The steamed milk creates a velvety texture and an intense flavor profile that’s similar to a cappuccino, but smoother. Flat whites are typically made with whole milk but can also be made with almond or oat milk as well.
1. Flat White vs. Latte
The main difference between a flat white and a latte is in the texture and consistency of the milk foam used to make them.
- Unlike a flat white, a latte has more foam than milk in them. That gives it a signature airy texture and sweet taste.
- The espresso shots are poured over steamed milk and then topped with foam that has been aerated to create its signature design on top of the drink.
- Lattes also have higher levels of sweetness due to their higher content of milk than flat whites do.
2. Flat White vs. Cappuccino
Cappuccinos are very similar to lattes in that they both include foam, but cappuccinos have much more foam than flat white drinks do.
- The cappuccino also includes an additional topping of cocoa powder or cinnamon at times for extra touch of sweetness and decoration.
- Different ratio. Cappuccinos usually contain equal parts espresso shots, steamed milk, and foam whereas flat whites usually contain 1 part steamed milk to 2 espresso shots and one part foam respectively.
3. Flat White vs. Cortado
Cortados are quite similar to flat whites. They have equal parts espresso, except for one major difference—the ratio of espresso shots to steamed milk is lower in cortados than it is in flat whites.
- This results in less creaminess but also less sweetness when compared to other coffees like lattes or cappuccinos since there is less steamed milk used overall.
- Cortados also don't have any frothy foam on top like some other coffees do; instead, they just have the thin creamy layer of microfoam mixed within the drink itself due to its lower amount of air bubbles when compared to other coffees like lattes or cappuccinos.
- Cortados are often served in smaller cups due to their intense flavor profile compared to other coffee drinks.
4. Flat White vs. Macchiato
Macchiatos are essentially just espresso shots “marked” with a small amount of foamed/steamed milk (or cream). These drinks tend to be stronger due to their lack of any sort of added dairy product - unless you count cream as dairy.
- Macchiatos use much less steamed milk, and usually don't even have enough foamy/steamy goodness mixed within them for them to be considered "microfoam."
- They are definitely for those who enjoy strong coffee without any extra bells or whistles (cinnamon sprinkles notwithstanding).
All 5 coffee drinks – flat white, latte, cappuccino, cortado, and macchiato - offer distinct characteristics that give each its own unique identity when it comes to taste and texture profiles.
Making A Flat White
If you want to make a flat white, the basics are simple: espresso and steamed milk, but there’s an art to making it just right. What makes flat white unique is the proportion of espresso and steamed milk for that rich, velvety texture.
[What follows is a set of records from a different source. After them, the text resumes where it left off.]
Lemma keeps_clear_tos : keeps clear_tos.
Proof. unfold clear_tos. solve_keeps. Qed.

Lemma keeps_output_append inst : keeps (output_append inst).
Proof. unfold output_append. solve_keeps. Qed.

Lemma keeps_output_extend insts : keeps (output_extend insts).
Proof. unfold output_extend. solve_keeps. Qed.

#[local] Hint Resolve keeps_clear_tos keeps_output_append keeps_output_extend
  : keeps.

Lemma keeps_append_output inst : keeps (append_output inst).
Proof. unfold append_output. solve_keeps. Qed.

Lemma keeps_extend_output insts : keeps (extend_output insts).
Proof. unfold extend_output. solve_keeps. Qed.

Lemma keeps_create_load name : keeps (create_load name).
Proof. unfold create_load. solve_keeps. Qed.

Lemma keeps_create_store name : keeps (create_store name).
Proof. unfold create_store. solve_keeps. Qed.

Lemma keeps_create_load_global name add : keeps (create_load_global name add).
Proof. unfold create_load_global. solve_keeps. Qed.

Lemma keeps_create_load_const c : keeps (create_load_const c).
Proof. unfold create_load_const. solve_keeps. Qed.

Lemma keeps_create_load_const_unchecked c :
  keeps (create_load_const_unchecked c).
Proof. unfold create_load_const_unchecked. solve_keeps. Qed.

Lemma keeps_create_load_attr name : keeps (create_load_attr name).
Proof. unfold create_load_attr. solve_keeps. Qed.

#[local] Hint Resolve keeps_append_output keeps_extend_output
  keeps_create_load keeps_create_store keeps_create_load_global
  keeps_create_load_const keeps_create_load_const_unchecked
  keeps_create_load_attr : keeps.

Lemma keeps_load_attr name : keeps (load_attr name).
Proof. unfold load_attr. solve_keeps. Qed.

Lemma keeps_pop_top : keeps pop_top.
Proof. unfold pop_top. solve_keeps. Qed.

Lemma keeps_call_function nargs push_null :
  keeps (call_function nargs push_null).
Proof. unfold call_function. solve_keeps. Qed.

Lemma keeps_dup_top : keeps dup_top.
Proof. unfold dup_top. solve_keeps. Qed.

Lemma keeps_store varname : keeps (store varname).
Proof. unfold store. solve_keeps. Qed.

Lemma keeps_add_graph_output value : keeps (add_graph_output value).
Proof. unfold add_graph_output. solve_keeps. Qed.

Lemma keeps_graph_outputs_index key : keeps (graph_outputs_index key).
Proof. unfold graph_outputs_index. solve_keeps. Qed.

#[local] Hint Resolve keeps_add_graph_output keeps_graph_outputs_index
  : keeps.

Lemma keeps_load_graph_output index : keeps (load_graph_output index).
Proof. unfold load_graph_output. solve_keeps. Qed.

Lemma keeps_rot_n n : keeps (rot_n n).
Proof. unfold rot_n. solve_keeps. Qed.

Lemma keeps_add_push_null (gen_fn : M unit) call_function_ex :
  keeps gen_fn → keeps (add_push_null gen_fn call_function_ex).
Proof. intros Hgen. unfold add_push_null. solve_keeps. Qed.

(** [add_cache] for a value that is registered. *)
Lemma add_cache_keeps value cg :
  is_Some (tempvars cg !! vt_id value) →
  match add_cache value cg with
  | Ok _ cg' | Raise _ cg' => session_keeps cg cg'
  | OutOfFuel => True
  end.
Proof.
  intros Hreg. unfold add_cache, bind, get, modify. simpl.
  destruct (new_var _ _) as [[var counter] co]. simpl.
  pose proof (session_keeps_slot (vt_id value) var
                (set_code_options co (set_unique_var_id counter cg)) Hreg)
    as Hslot.
  assert (session_keeps cg
            (set_tempvars (<[vt_id value := Some var]> (tempvars cg))
               (set_code_options co (set_unique_var_id counter cg))))
    as Hkeeps.
  { eapply session_keeps_trans; [|exact Hslot].
    by apply session_keeps_frame. }
  unfold create_store, bind, get, assert, output_append, modify. simpl.
  case_bool_decide; simpl; [|done].
  eapply session_keeps_trans; [exact Hkeeps|]. by apply session_keeps_frame.
Qed.

End KeepsMethods.

#[local] Hint Resolve keeps_clear_tos keeps_output_append keeps_output_extend
  keeps_append_output keeps_extend_output keeps_create_load
  keeps_create_store keeps_create_load_global keeps_create_load_const
  keeps_create_load_const_unchecked keeps_create_load_attr keeps_load_attr
  keeps_pop_top keeps_call_function keeps_dup_top keeps_store
  keeps_add_graph_output keeps_graph_outputs_index keeps_load_graph_output
  keeps_rot_n : keeps.

Section KeepsDispatcher.

Context {env : Environment}.
Variable exec : CodegenOp → M unit.
Hypothesis exec_keeps : ∀ op, keeps (exec op).

Ltac solve_keeps_dispatch :=
  cbv zeta; repeat first [apply keeps_add_push_null | keeps_step].

Lemma keeps_self_call value allow_cache :
  keeps (self_call exec value allow_cache).
Proof. apply exec_keeps. Qed.

Lemma keeps_run_ops ops : keeps (run_ops exec ops).
Proof. induction ops; simpl; solve_keeps. Qed.

#[local] Hint Resolve keeps_self_call keeps_run_ops : keeps.

Lemma keeps_call_reconstruct value : keeps (call_reconstruct exec value).
Proof. unfold call_reconstruct. solve_keeps. Qed.

Lemma keeps_load_import_from module_name object_name :
  keeps (load_import_from exec module_name object_name).
Proof. unfold load_import_from. solve_keeps. Qed.

Lemma keeps_foreach items : keeps (foreach exec items).
Proof. induction items; simpl; solve_keeps. Qed.

#[local] Hint Resolve keeps_call_reconstruct keeps_load_import_from
  keeps_foreach : keeps.

Lemma keeps_restore_stack stack_values value_from_source_arg :
  keeps (restore_stack exec stack_values value_from_source_arg).
Proof. unfold restore_stack. solve_keeps. Qed.

Lemma keeps_codegen_graph_output_value value :
  keeps (codegen_graph_output_value exec value).
Proof. unfold codegen_graph_output_value. solve_keeps_dispatch. Qed.

Lemma keeps_codegen_reconstruct value allow_cache :
  keeps (codegen_reconstruct exec value allow_cache).
Proof.
  unfold codegen_reconstruct.
  apply keeps_bind; [solve_keeps|intros ?].
  apply keeps_bind; [solve_keeps|intros ?].
  intros cg. unfold bind, get. simpl.
  destruct (allow_cache && in_tempvars cg value) eqn:Hcache;
    [|apply session_keeps_refl].
  apply andb_true_iff in Hcache as [_ Hreg].
  unfold in_tempvars in Hreg. apply bool_decide_eq_true in Hreg.
  pose proof (add_cache_keeps value
                (set_output (_output cg ++ [create_dup_top]) cg) Hreg) as H.
  destruct (add_cache value _) as [[] cg'|e cg'|]; try done;
    (eapply session_keeps_trans; [|exact H]); by apply session_keeps_frame.
Qed.

#[local] Hint Resolve keeps_restore_stack keeps_codegen_graph_output_value
  keeps_codegen_reconstruct : keeps.

Lemma keeps_codegen_by_kind value allow_cache :
  keeps (codegen_by_kind exec value allow_cache).
Proof.
  unfold codegen_by_kind. solve_keeps_dispatch.
  all: match goal with |- keeps (_ ?parts) => induction parts end;
    solve_keeps.
Qed.

#[local] Hint Resolve keeps_codegen_by_kind : keeps.

Lemma keeps___call__ value allow_cache :
  keeps (__call__ exec value allow_cache).
Proof. unfold __call__. solve_keeps. Qed.

#[local] Hint Resolve keeps___call__ : keeps.

Lemma keeps_step_op op : keeps (step exec op).
Proof. destruct op; simpl; solve_keeps_dispatch. Qed.

End KeepsDispatcher.

Lemma exec_keeps `{env : Environment} fuel op : keeps (exec fuel op).
Proof.
  revert op. induction fuel as [|fuel IH]; intros op; [done|].
  simpl. by apply keeps_step_op.
Qed.

(** ** Invariants of every call on the session *)

(** X1. Whatever is called on the session, and whether the call returns or
    raises, the instruction stream it leaves starts with the stream it
    found: instructions are only ever added at the end, also by
    [add_push_null], which takes the generated instructions out and puts
    them back spliced. *)
Theorem call_only_appends_to_output `{env : Environment}
    (fuel : nat) (op : CodegenOp) (cg : PyCodegen) :
  match exec fuel op cg with
  | Ok _ cg' | Raise _ cg' => ∃ added, _output cg' = _output cg ++ added
  | OutOfFuel => True
  end.
Proof.
  pose proof (exec_preserves fuel op cg) as Hle.
  destruct (exec fuel op cg) as [[] cg'|e cg'|]; try done;
    by destruct Hle as [[added ?] _ _ _ _ _ _ _]; exists added.
Qed.

(** X2. No call on the session changes its configuration: the flag
    [value_from_source], the source overrides, the name of the graph-output
    variable and the root module are the same after the call as before it,
    whether it returns or raises.  In particular the narrowing of
    [value_from_source] by a [restore_stack] issued from inside a
    reconstruction is undone before the reconstruction goes on. *)
Theorem call_keeps_configuration `{env : Environment}
    (fuel : nat) (op : CodegenOp) (cg : PyCodegen) :
  match exec fuel op cg with
  | Ok _ cg' | Raise _ cg' =>
      value_from_source cg' = value_from_source cg
      ∧ overridden_sources cg' = overridden_sources cg
      ∧ graph_output_var cg' = graph_output_var cg
      ∧ root cg' = root cg
  | OutOfFuel => True
  end.
Proof.
  pose proof (exec_preserves fuel op cg) as Hle.
  destruct (exec fuel op cg) as [[] cg'|e cg'|]; try done;
    by destruct Hle.
Qed.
- Start by making two shots of espresso using freshly ground beans and pour it into a mug or cup.
- Next, add the steamed milk in two stages. First, fill the cup with a thick layer of creamy microfoam right up to below the rim of the cup.
- Then, top it off with another thin layer of silky smooth foam which will give your flat white that signature finish.
Tips & Tricks
- Use fresh beans for the best-tasting espresso.
- Make sure to use high-quality milk if you are steaming it yourself.
- Experiment with different ratios of espresso to milk until you find what works best for your taste.
- If you want a coffee with less sweetness, try a flat white.
- If you’re looking for something with more froth and foam, opt for a latte or cappuccino.
- For a drink that packs an intense flavor but is still creamy, make a cortado.
- And if you’re in the mood for something strong, go with a macchiato.
Knowing how each drink differs from the others will help you select and make the right beverage for any occasion, whether you’re visiting your local barista or making beverages at home.
Check out our 5 picks of best espresso machines under 300 USD and find your favorite coffee gadget today.
We hope this quick crash guide and tips were helpful – now go forth (with caffeine) into your next coffee adventure! Get brewing!